At age 3 Alex walked with an unusual gait. Motor skills and coordination became awkward. Gradually he became increasingly clumsy on his feet, requiring increasing support to walk safely. He could no longer walk by age 6. Progressively his speech slowed and slurred and by age 7 we could no longer understand him. Eating and drinking became challenging. Water needed to be thickened, food cut to small pieces, then minced and eventually pureed. Suddenly, he started to have uncontrollable painful muscle spasms every night for 2 years. At age 9, he had onset of seizures. It was no longer safe to eat by mouth after one afternoon of back to back grand mal seizures, reluctantly he underwent surgery for G-tube placement. Family life revolved around a multitude of doctor consults for health issues at hand, traveling for appointments with neurologists at leading institutions, a slew of tests and applications to programs dedicated to undiagnosed patients. All the while we were still dealing with the chaos of Alex’s ever progressing illness and deterioration of health.
In 2015, Alex was admitted into a hospital 10 times. 911 calls, emergency and admissions were frequent the next 4 years that followed for respiratory and GI issues. Doctors were stumped and he was dubbed a mystery every time he was admitted. Three separate times we were told he might not make it. After being on hospice for 8 months, the number of admissions to the hospital gradually decreased and we have been able to take care of his health and medical needs around the clock at home.
We held onto the hope that once we found the cause, we could find treatment to stop the progression of his condition. We reached out to researchers, specialists, and other parents already lighting the way. In the fall of 2018, by miraculous intervention, Alex was a cold case revisited at TGen’s Center for Rare Childhood Disorders and this yielded a diagnosis!
Mutation of the IRF2BPL gene had just been discovered earlier in 2018. This was a gene previously not known to have any significance to the neurological system. After 12 years of relentlessly searching for answers to Alex’s progressive neurodegenerative condition we finally had a name, NEDAMSS (Neurodevelopmental disorder with regression, abnormal movements, loss of speech and seizures).
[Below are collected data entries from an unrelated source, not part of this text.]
Lemma trigger_from_dict_missing_key_witness :
  MultiKPITrigger.from_dict trigger_without_timestamp = Raise (KeyError "timestamp").
Proof.
  assert (Hpre : forall g, In g ["traceId"; "kpiIds"] ->
                           dict_contains g trigger_without_timestamp = true).
  { intros g [<- | [<- | []]]; reflexivity. }
  apply (proj1 (proj2 (trigger_from_dict_missing_key trigger_without_timestamp
                         ["traceId"; "kpiIds"] ["kpiType"] "timestamp"
                         Hpre eq_refl))).
  reflexivity.
Defined.

(** X20: every serialized [KPIPackage] is accepted by
    [KPIDataUpdate.from_dict]: the update has the package's trace id, KPI
    id, timestamp, type, data and chart, no [kpi_ids], and the package's
    [metadata] as it is (it is always written, also when falsy); the
    analysis is dropped. *)
Theorem package_parses_as_update (p : KPIPackage.t) :
  KPIDataUpdate.from_dict (KPIPackage.to_dict p)
  = Ok (KPIDataUpdate.mk
          (KPIPackage.trace_id p) (KPIPackage.kpi_id p) (KPIPackage.timestamp p)
          (KPIPackage.kpi_type p) (KPIPackage.data p) VNone
          (KPIPackage.chart p) (KPIPackage.metadata p)).
Proof.
  destruct p as [tr id ts ty da md ch an]. unfold KPIPackage.to_dict. simpl.
  destruct ch as [[u t g]|]; destruct (truthy an); reflexivity.
Qed.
Our hearts ache knowing that there are other families struggling and feeling alone with no diagnosis. We shall never give up, we forever hold onto hope and just like the Mars Rover, Perseverance, our perseverance continues to be out there. In honor of Alex’s love of space and all things NASA, we are celebrating the landing of the Perseverance rover which carries Alex's name, with a virtual Mars landing fundraising party! Funds raised will go to the Center for Rare Childhood Disorders so that other cold case families can get another opportunity for a diagnosis.